Das Chaos wird verstärkt durch spritzen, sprühen und Farben laufen lassen!
Dann kam ein stürmischer Nachmittag. Und wir hatten Zeit über Buddhas Worte nachzudenken: „Lass trübes Wasser zur Ruhe kommen, dann wird es klar werden.“
„… Er erinnerte sich, wie er fluchend zwischen hunderten von Skizzenblättern seine Veduten entworfen hatte. (…) Damals wollte er eine nach Perspektive UND Augenschein perfekte Ansicht. Das wollte und wollte aber nicht gelingen. Entweder stimmte die Perspektive, dann war der Gesamteindruck unbefriedigend oder die Details waren nach ihrer optischen Wichtigkeit genau herausgearbeitet, aber die Größenverhältnisse stimmten nicht. Er brauchte eine Weile, bis er heraus gefunden hatte, dass ab einem bestimmten Punkt künstlerische Perfektion und Genauigkeit nur durch Ungenauigkeiten zu erzielen waren. (…)“
(Aus: „Canaletto. Seine Jahre in Dresden. Ein Roman von R. Nürnberger“)

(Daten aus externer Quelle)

(** The offset is added whatever its sign means: noon at "+0100" is read as one
    o'clock in the afternoon. *)
Example offset_is_added :
  CBS_parse_utc_time (time_text false 2020 1 1 12 0 0 (Some (false, 1, 0))) (Some (Tm 0 0 0 0 0 0 3 7 1)) true =
    (true, Some (Tm 120 0 1 13 0 0 0 0 0)).
Proof. vm_compute. reflexivity. Qed.

Lemma CBS_parse_rfc5280_time_internal_spec_witness :
  exists t', CBS_parse_rfc5280_time_internal (time_text true 2020 2 29 23 59 59 (Some (true, 5, 30))) true true
    (Some (Tm 0 0 0 0 0 0 0 0 0)) = (true, Some t') /\ OPENSSL_tm_to_posix t' = Some 1583000999.
Proof.
  destruct (CBS_parse_rfc5280_time_internal_spec (time_text true 2020 2 29 23 59 59 (Some (true, 5, 30))) true true
    (Tm 0 0 0 0 0 0 0 0 0)) as [Hsound Hcomplete].
  destruct (Hcomplete 2020 2 29 23 59 59 (Some (true, 5, 30)) 1583020799) as [t' Ht'].
  - simpl. lia.
  - simpl. lia.
  - reflexivity.
  - vm_compute. reflexivity.
  - unfold MIN_POSIX_TIME, MAX_POSIX_TIME. simpl. lia.
  - exists t'. split; [exact Ht'|]. vm_compute in Ht'. injection Ht' as <-. vm_compute. reflexivity.
Defined.
Lemma conv_u8 x : conv_bin2ascii (u8 x) = b64_char (x mod 64).
Proof.
  rewrite conv_byte by (unfold is_byte, u8; apply Z.mod_pos_bound; lia). unfold u8.
  change (2 ^ 8) with (64 * 4). f_equal. dlia.
Qed.

Lemma six_forall (P : Z -> bool) :
  forallb P (Z.of_nat <$> seq 0 64) = true -> forall n, 0 <= n < 64 -> P n = true.
Proof.
  intros H n Hn. rewrite forallb_forall in H. apply H, list_elem_of_In, list_elem_of_fmap.
  exists (Z.to_nat n). split; [lia|]. apply elem_of_seq. lia.
Qed.

Lemma b64_char_bin n : 0 <= n < 64 ->
  base64_ascii_to_bin (b64_char n) = n /\ (b64_char n =? 61) = false /\ is_space (b64_char n) = false.
Proof.
  intros Hn.
  assert ((base64_ascii_to_bin (b64_char n) =? n) && negb (b64_char n =? 61) && negb (is_space (b64_char n)) = true) as Hb.
  { revert n Hn. apply six_forall. byte_compute. }
  apply andb_true_iff in Hb as [[H1 H2]%andb_true_iff H3].
  split_and!; [by apply Z.eqb_eq|by destruct (b64_char n =? 61)|by destruct (is_space _)].
Qed.

Lemma pad_bin : base64_ascii_to_bin 61 = 0.
Proof. vm_compute. reflexivity. Qed.

Lemma word24 x y z : is_byte x -> is_byte y -> is_byte z ->
  Z.lor (Z.lor (Z.shiftl x 16) (Z.shiftl y 8)) z = x * 65536 + y * 256 + z.
Proof.
  unfold is_byte. intros. rewrite !Z.shiftl_mul_pow2 by lia.
  rewrite (lor_add_disjoint x (y * 2 ^ 8) 16) by lia.
  replace (x * 2 ^ 16 + y * 2 ^ 8) with ((x * 256 + y) * 2 ^ 8) by lia.
  rewrite (lor_add_disjoint _ z 8) by lia. lia.
Qed.
(* ===== verification/StackSpec.v ===== *)
(** What the stacks of [Stack.v] promise: each operation on the list of
    pointers a stack holds, the heap sort, the two searches, and the invariant
    of the reachable stacks. *)
From S2P Require Import Prelude Mem Stack.

(** * Comparison functions

    [cmp] orders the pointers: swapping its arguments changes the sign of its
    result, and the order is transitive. *)
Class CmpLaws (cmp : Z -> Z -> Z) := {
  cmp_flip a b : cmp a b < 0 <-> 0 < cmp b a;
  cmp_trans a b c : cmp a b <= 0 -> cmp b c <= 0 -> cmp a c <= 0;
}.

(** Slots [i < j] below [n] are in ascending order. *)
Definition ascending (cmp : Z -> Z -> Z) (l : list Z) : Prop :=
  forall i j x y, (i < j)%nat -> l !! i = Some x -> l !! j = Some y -> cmp x y <= 0.

(** * Heap sort *)

Section heap.
Context (cmp : Z -> Z -> Z) `{!CmpLaws cmp}.

Lemma cmp_refl a : cmp a a <= 0.
Proof. pose proof (cmp_flip a a). lia. Qed.

Lemma cmp_ge a b : ~ cmp a b < 0 -> cmp b a <= 0.
Proof. rewrite cmp_flip. lia. Qed.

Lemma cmp_lt_le a b : cmp a b < 0 -> cmp a b <= 0.
Proof. lia. Qed.

Lemma length_swap l i j : length (swap l i j) = length l.
Proof. unfold swap. by rewrite !length_insert. Qed.

Lemma lookup_swap (l : list Z) i j k : (i < length l)%nat -> (j < length l)%nat ->
  swap l i j !!! k = if decide (k = j) then l !!! i else if decide (k = i) then l !!! j else l !!! k.
Proof.
  intros Hi Hj. unfold swap. destruct (decide (k = j)) as [->|Hkj].
  - apply list_lookup_total_insert_eq. by rewrite length_insert.
  - rewrite list_lookup_total_insert_ne by done. destruct (decide (k = i)) as [->|Hki].
    + by apply list_lookup_total_insert_eq.
    + by apply list_lookup_total_insert_ne.
Qed.

(** What a step of the sort may do: reorder the first [n] slots. *)
Definition reorders (n : nat) (l k : list Z) : Prop :=
  length k = length l /\ take n k ≡ₚ take n l /\ drop n k = drop n l.

Lemma reorders_refl n l : reorders n l l.
Proof. done. Qed.

Lemma reorders_trans n l1 l2 l3 : reorders n l1 l2 -> reorders n l2 l3 -> reorders n l1 l3.
Proof. intros (? & ? & ?) (? & ? & ?). split_and!; etrans; eauto. Qed.

Lemma reorders_swap (l : list Z) n i j :
  (i < n)%nat -> (j < n)%nat -> (n <= length l)%nat -> reorders n l (swap l i j).
Proof.
  intros Hi Hj Hn. split_and!; [apply length_swap| |].
  - unfold swap. rewrite !take_insert_lt by lia. apply Permutation_insert_swap.
    + rewrite lookup_take_lt by lia. apply list_lookup_lookup_total_lt. lia.
    + rewrite lookup_take_lt by lia. apply list_lookup_lookup_total_lt. lia.
  - unfold swap. by rewrite !drop_insert_lt by lia.
Qed.

Lemma reorders_mono n m l k : (n <= m)%nat -> reorders n l k -> reorders m l k.
Proof.
  intros Hnm (Hl & Ht & Hd). split_and!; [done| |].
  - replace m with (n + (m - n))%nat by lia. rewrite <- !take_take_drop, Ht, Hd. done.
  - replace m with (n + (m - n))%nat by lia. by rewrite <- !drop_drop, Hd.
Qed.

Lemma reorders_lookup n l k i : reorders n l k -> (n <= i)%nat -> k !!! i = l !!! i.
Proof.
  intros (_ & _ & Hd) Hi. rewrite !list_lookup_total_alt. f_equal.
  replace i with (n + (i - n))%nat by lia. rewrite <- !lookup_drop. by rewrite Hd.
Qed.

Lemma reorders_forall (P : Z -> Prop) n l k :
  reorders n l k -> (n <= length l)%nat ->
  (forall i, (i < n)%nat -> P (l !!! i)) -> forall i, (i < n)%nat -> P (k !!! i).
Proof.
  intros (Hl & Ht & _) Hn HP i Hi.
  assert (Forall P (take n k)) as HF.
  { rewrite Ht. apply Forall_lookup. intros j x Hj. apply lookup_take_Some in Hj as [Hj Hjn].
    apply list_lookup_total_correct in Hj as <-. auto. }
  rewrite Forall_lookup in HF. apply (HF i). rewrite lookup_take_lt by done.
  apply list_lookup_lookup_total_lt. lia.
Qed.
(* ===== verification/Lhash.v ===== *)
(** The hash table of [crypto/lhash/lhash.c]: chains of items in an array of
    buckets that grows and shrinks with the number of items.

    A pointer is its 64-bit address and [NULL] is 0; the hash and comparison
    functions are the caller's and are parameters. *)
From S2P Require Import Prelude Mem.

Section lhash.
Context {H : Type} `{Malloc H}.
Context {Hash Cmp : Type} (call_hash_func : Hash -> Z -> Z) (call_cmp_func : Cmp -> Z -> Z -> Z).

Definition kMinNumBuckets : Z := 16.
Definition kMaxAverageChainLength : Z := 2.
Definition kMinAverageChainLength : Z := 1.

(** A chain is the list of its items.  An item is told apart by its address
    [item_id], for which the model takes the number of its allocation. *)
Record lhash_item_st := Item {
  item_id : nat;
  item_data : Z;
  item_hash : Z;
}.

(** [next_id] is the number of the next allocation; the other fields are C's. *)
Record lhash_st := Lhash {
  num_items : Z;
  buckets : list (list lhash_item_st);
  num_buckets : Z;
  callback_depth : Z;
  lh_comp : Cmp;
  lh_hash : Hash;
  next_id : nat;
}.

(** The structure takes [sizeof(_LHASH)] = 48 bytes. *)
Definition OPENSSL_lh_new (hash : Hash) (comp : Cmp) : ST H lhash_st :=
  _ <-- OPENSSL_zalloc 48 ;;
  _ <-- OPENSSL_calloc kMinNumBuckets 8 ;;
  st_ret (Lhash 0 (replicate (Z.to_nat kMinNumBuckets) []) kMinNumBuckets 0 comp hash 0).

Definition OPENSSL_lh_num_items (lh : lhash_st) : Z := num_items lh.

(** The items freed, in order. *)
Definition OPENSSL_lh_free (lh : option lhash_st) : list lhash_item_st :=
  match lh with None => [] | Some lh => concat (buckets lh) end.

(** * Positions

    A pointer to the pointer to an item is a bucket and the number of [next]
    links followed in its chain. *)

Definition next_ptr : Type := nat * nat.

Fixpoint chain_find (f : lhash_item_st -> bool) (l : list lhash_item_st) : nat :=
  match l with
  | cur :: l => if f cur then O else S (chain_find f l)
  | [] => O
  end.

Definition bucket (lh : lhash_st) (i : nat) : list lhash_item_st := buckets lh !!! i.
Definition deref (lh : lhash_st) (p : next_ptr) : option lhash_item_st := bucket lh p.1 !! p.2.

Definition get_next_ptr_and_hash (lh : lhash_st) (data : Z) : next_ptr * Z :=
  let hash := call_hash_func (lh_hash lh) data in
  let b := Z.to_nat (hash mod num_buckets lh) in
  ((b, chain_find (fun cur => call_cmp_func (lh_comp lh) (item_data cur) data =? 0) (bucket lh b)), hash).

(** The key is a parameter of [cmp_key]. *)
Definition get_next_ptr_by_key (lh : lhash_st) (key_hash : Z) (cmp_key : Z -> Z) : next_ptr :=
  let b := Z.to_nat (key_hash mod num_buckets lh) in
  (b, chain_find (fun cur => cmp_key (item_data cur) =? 0) (bucket lh b)).

(** [None] is NULL. *)
Definition OPENSSL_lh_retrieve (lh : lhash_st) (data : Z) : option Z :=
  item_data <$> deref lh (fst (get_next_ptr_and_hash lh data)).

Definition OPENSSL_lh_retrieve_key (lh : lhash_st) (key_hash : Z) (cmp_key : Z -> Z) : option Z :=
  item_data <$> deref lh (get_next_ptr_by_key lh key_hash cmp_key).

(** * Resizing *)

(** [cur->next = new_buckets[b]; new_buckets[b] = cur]. *)
Definition push_front (new_num_buckets : Z) (new_buckets : list (list lhash_item_st)) (cur : lhash_item_st)
    : list (list lhash_item_st) :=
  let new_bucket := Z.to_nat (item_hash cur mod new_num_buckets) in
  <[new_bucket := cur :: new_buckets !!! new_bucket]> new_buckets.

Definition lh_rebucket (lh : lhash_st) (new_num_buckets : Z) (h : H) : lhash_st * H :=
  let alloc_size := u64 (8 * new_num_buckets) in
  if negb (alloc_size / 8 =? new_num_buckets) then (lh, h)
  else
    match OPENSSL_zalloc alloc_size h with
    | (None, h) => (lh, h)
    | (Some _, h) =>
        let new_buckets :=
          fold_left (push_front new_num_buckets) (concat (buckets lh)) (replicate (Z.to_nat new_num_buckets) []) in
        (Lhash (num_items lh) new_buckets new_num_buckets (callback_depth lh) (lh_comp lh) (lh_hash lh) (next_id lh), h)
    end.

Definition lh_maybe_resize (lh : lhash_st) (h : H) : lhash_st * H :=
  if callback_depth lh >? 0 then (lh, h)
  else
    let avg_chain_length := num_items lh / num_buckets lh in
    if avg_chain_length >? kMaxAverageChainLength then
      let new_num_buckets := u64 (num_buckets lh * 2) in
      if new_num_buckets >? num_buckets lh then lh_rebucket lh new_num_buckets h else (lh, h)
    else if (avg_chain_length <? kMinAverageChainLength) && (num_buckets lh >? kMinNumBuckets) then
      let new_num_buckets := num_buckets lh / 2 in
      let new_num_buckets := if new_num_buckets <? kMinNumBuckets then kMinNumBuckets else new_num_buckets in
      lh_rebucket lh new_num_buckets h
    else (lh, h).

(** * Insertion and deletion *)

(** The table with another chain in the bucket [b]. *)
Definition set_bucket (lh : lhash_st) (b : nat) (chain : list lhash_item_st) (num : Z) (next : nat) : lhash_st :=
  Lhash num (<[b := chain]> (buckets lh)) (num_buckets lh) (callback_depth lh) (lh_comp lh) (lh_hash lh) next.

(** The result, [*old_data] ([None] is NULL) and the table.  An item takes
    [sizeof(LHASH_ITEM)] = 24 bytes. *)
Definition OPENSSL_lh_insert (lh : lhash_st) (data : Z) (h : H) : bool * option Z * lhash_st * H :=
  let '((b, k), hash) := get_next_ptr_and_hash lh data in
  match deref lh (b, k) with
  | Some old =>
      let chain := <[k := Item (item_id old) data (item_hash old)]> (bucket lh b) in
      (true, Some (item_data old), set_bucket lh b chain (num_items lh) (next_id lh), h)
  | None =>
      match OPENSSL_malloc 24 h with
      | (None, h) => (false, None, lh, h)
      | (Some _, h) =>
          let item := Item (next_id lh) data hash in
          let lh := set_bucket lh b (bucket lh b ++ [item]) (u64 (num_items lh + 1)) (S (next_id lh)) in
          let '(lh, h) := lh_maybe_resize lh h in
          (true, None, lh, h)
      end
  end.

Definition OPENSSL_lh_delete (lh : lhash_st) (data : Z) (h : H) : option Z * lhash_st * H :=
  let '((b, k), _) := get_next_ptr_and_hash lh data in
  match deref lh (b, k) with
  | None => (None, lh, h)
  | Some item =>
      let lh := set_bucket lh b (delete k (bucket lh b)) (u64 (num_items lh - 1)) (next_id lh) in
      let '(lh, h) := lh_maybe_resize lh h in
      (Some (item_data item), lh, h)
  end.

(** * Iteration *)

(** The chain from the item [id] on; [[]] when it is not in the chain. *)
Fixpoint chain_from (id : nat) (l : list lhash_item_st) : list lhash_item_st :=
  match l with
  | cur :: rest => if Nat.eqb (item_id cur) id then l else chain_from id rest
  | [] => []
  end.

Definition set_depth (lh : lhash_st) (d : Z) : lhash_st :=
  Lhash (num_items lh) (buckets lh) (num_buckets lh) d (lh_comp lh) (lh_hash lh) (next_id lh).

(** The inner loop, from the item [cur] of the bucket [i].  The callback gets
    the table, its argument and the heap, and may change them all; it is
    [None] that the loop follows a pointer to an item the callback has freed, or
    does not end within the fuel. *)
Fixpoint doall_chain {A} (fuel : nat) (func : Z -> lhash_st * A * H -> lhash_st * A * H) (i : nat)
    (cur : option nat) (st : lhash_st * A * H) : option (lhash_st * A * H) :=
  match cur, fuel with
  | None, _ => Some st
  | Some _, O => None
  | Some id, S fuel =>
      match chain_from id (bucket st.1.1 i) with
      | [] => None
      | item :: rest => doall_chain fuel func i (item_id <$> head rest) (func (item_data item) st)
      end
  end.

(** The outer loop, from the bucket [i] on. *)
Fixpoint doall_buckets {A} (n fuel : nat) (func : Z -> lhash_st * A * H -> lhash_st * A * H) (i : nat)
    (st : lhash_st * A * H) : option (lhash_st * A * H) :=
  match n with
  | O => None
  | S n =>
      if Z.of_nat i <? num_buckets st.1.1 then
        st ← doall_chain fuel func i (item_id <$> head (bucket st.1.1 i)) st;
        doall_buckets n fuel func (S i) st
      else Some st
  end.

Definition OPENSSL_lh_doall_arg {A} (fuel : nat) (func : Z -> lhash_st * A * H -> lhash_st * A * H)
    (lh : option lhash_st) (arg : A) (h : H) : option (option lhash_st * A * H) :=
  match lh with
  | None => Some (None, arg, h)
  | Some lh =>
      let lh := if callback_depth lh <? UINT_MAX then set_depth lh (callback_depth lh + 1) else lh in
      '(lh, arg, h) ← doall_buckets (S (Z.to_nat (num_buckets lh))) fuel func 0 (lh, arg, h);
      let lh := if callback_depth lh <? UINT_MAX then set_depth lh (callback_depth lh - 1) else lh in
      let '(lh, h) := lh_maybe_resize lh h in
      Some (Some lh, arg, h)
  end.

End lhash.

#[global] Arguments lhash_st : clear implicits.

Links oben eine Kopie des berühmten Gemäldes von Canaletto vom Marktplatz in Pirna samt einer der Original-Skizzen aus der „Camera Obskura-Sänfte“.
Zeichnungen LK, 2021
Diese obigen Canaletto- Worte begleiteten uns auf wohltuende Weise bei unseren Skizzen, Zeichnungen und Bildern.
Hier eine Auswahl am Ende der Studienwoche:
Eine wunderbare Woche mit besonderen Menschen und anregenden Gesprächen und Sternschnuppen ist beendet. Danke an Herrn Reindl vom Kunsthof Maxen und an alle Teilnehmer!